Nick Coghlan <[email protected]> added the comment:
Some further comments after getting back up to speed with the actual status of
this problem (i.e. that we had issues with the error checking and reporting in
the original 3.2 commit).
1. I agree with the position that the codecs module itself is intended to be a
type neutral codec registry. It encodes and decodes things, but shouldn't
actually care about the types involved. If that is currently not the case in
3.x, it needs to be fixed.
This type neutrality was blurred in 2.x by the fact that it only implemented
str->str translations, and even further obscured by the coupling to the
.encode() and .decode() convenience APIs. The fact that the type neutrality of
the registry itself is currently broken in 3.x is a *regression*, not an
improvement. (The convenience APIs, on the other hand, are definitely *not*
type neutral, and aren't intended to be)
2. To assist in producing nice error messages, and to allow restrictions to be
enforced on type-specific convenience APIs, the CodecInfo objects should grow
additional state as MAL suggests.

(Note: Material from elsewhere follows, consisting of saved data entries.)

(** C2, amended. A call of [add_event] that completes evaluates to [None].
    It had a session and four non-empty fields, executed exactly one
    request, the insertion of the event body, which the service answered
    with a reference; the only use of that reference is the link printed
    when [verbosity] is set. *)
Theorem add_event_success_returns_none
    (service : option Session)
    (calendar_id summary start_time end_time description location : string)
    (verbosity : bool) (st st' : state) (r : value) :
  add_event service calendar_id summary start_time end_time
            description location verbosity st = (Ok r, st') ->
  r = VNone /\
  calendar_id <> "" /\ summary <> "" /\ start_time <> "" /\ end_time <> "" /\
  exists svc reference,
    let insertion :=
      Events_insert calendar_id
        (event_body summary start_time end_time description location) in
    service = Some svc /\
    api svc (requests (trace st)) insertion = Ok reference /\
    requests (trace st') = requests (trace st) ++ [insertion] /\
    token_json st' = token_json st /\
    (if verbosity
     then exists link,
         py_get reference "htmlLink" VNone = Ok link /\
         trace st' = trace st ++ [Net insertion;
                                  Stdout [Lit "Event created: "; Interp link]]
     else trace st' = trace st ++ [Net insertion]).
Proof.
  unfold add_event. intros Hrun.
  destruct service as [svc |]; unfold_monad; [| discriminate].
  destruct (truthy (VStr calendar_id) && truthy (VStr summary)
            && truthy (VStr start_time) && truthy (VStr end_time)) eqn:Hcond;
    [| discriminate].
  apply andb_prop in Hcond as [Hcond He].
  apply andb_prop in Hcond as [Hcond Hs].
  apply andb_prop in Hcond as [Hc Ht].
  assert (Hne : forall s, truthy (VStr s) = true -> s <> "").
  { intros s H ->. discriminate. }
  destruct (api svc (requests (trace st)) _) as [reference | e] eqn:Hapi;
    [| discriminate].
  destruct verbosity.
  - destruct (py_get reference "htmlLink" VNone) as [link | e] eqn:Hlink;
      [| discriminate].
    injection Hrun as <- <-.
    repeat (split; [now auto |]).
    exists svc, reference. cbv zeta.
    repeat (split; [now auto |]).
    split.
    + unfold log; simpl. rewrite <- app_assoc. simpl.
      rewrite !requests_app. simpl. reflexivity.
    + split; [reflexivity |].
      exists link. split; [exact Hlink |].
      unfold log; simpl. rewrite <- app_assoc. reflexivity.
  - injection Hrun as <- <-.
    repeat (split; [now auto |]).
    exists svc, reference. cbv zeta.
    repeat (split; [now auto |]).
    split; [apply requests_log_net |].
    split; reflexivity.
Qed.

Lemma add_event_success_returns_none_witness :
  add_event (Some demo_service) "primary" "Meeting" "2023-09-13T10:00:00"
            "2023-09-13T11:00:00" "" "" true initial
    = (Ok VNone,
       mkState None
         [ Net (Events_insert "primary"
                  (event_body "Meeting" "2023-09-13T10:00:00"
                              "2023-09-13T11:00:00" "" ""));
           Stdout [ Lit "Event created: ";
                    Interp (VStr "https://calendar.example/event?eid=evt1") ] ])
  /\ VNone = VNone
  /\ "primary" <> "" /\ "Meeting" <> "".
Proof.
  split; [reflexivity |].
  pose proof (add_event_success_returns_none
                (Some demo_service) "primary" "Meeting" "2023-09-13T10:00:00"
                "2023-09-13T11:00:00" "" "" true initial _ VNone eq_refl)
    as (Hr & Hc & Hs & _).
  auto.
Defined.

(* ================================================================== *)
(** * Authenticator: a refresh that fails *)
(* ================================================================== *)

(** C7, as stated, fails: with an expired credential that holds a refresh
    token on file and the token endpoint unreachable, the call ends with
    the transport error; the consent flow is never started, although it
    would have succeeded. *)
Lemma refresh_failure_no_fallback :
  token_json stale_token_state = Some "{stale}"
  /\ from_authorized_user_file offline_env "{stale}" SCOPES = Ok stale_credentials
  /\ expired stale_credentials = true
  /\ refresh_token stale_credentials = Some "1//refresh"
  /\ run_local_server offline_env = Ok fresh_credentials
  /\ get_calendar_service offline_env false stale_token_state
     = (Raise (TransportError "Connection refused"),
        mkState (Some "{stale}") [Refresh])
  /\ ~ In Consent
          (trace (snd (get_calendar_service offline_env false stale_token_state))).
Proof.
  repeat split. simpl. intros [H | []]. discriminate.
Qed.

To avoid redundancy (and inaccurate
overspecification), my suggested colour for that particular bikeshed is:
Character encoding codec:
.decoded_format = 'text'
.encoded_format = 'binary'
Binary transform codec:
.decoded_format = 'binary'
.encoded_format = 'binary'
Text transform codec:
.decoded_format = 'text'
.encoded_format = 'text'
I suggest using the fuzzy format labels mainly due to the existence of the
buffer API - most codec operations that consume binary data will accept
anything that implements the buffer API, so referring specifically to 'bytes'
in error messages would be inaccurate.
The convenience APIs can then emit errors like:
'a'.encode('rot_13') ==>
CodecLookupError: text <-> binary codec expected ('rot_13' is text <-> text)
'a'.decode('rot_13') ==>
CodecLookupError: text <-> binary codec expected ('rot_13' is text <-> text)
'a'.transform('bz2') ==>
CodecLookupError: text <-> text codec expected ('bz2' is binary <-> binary)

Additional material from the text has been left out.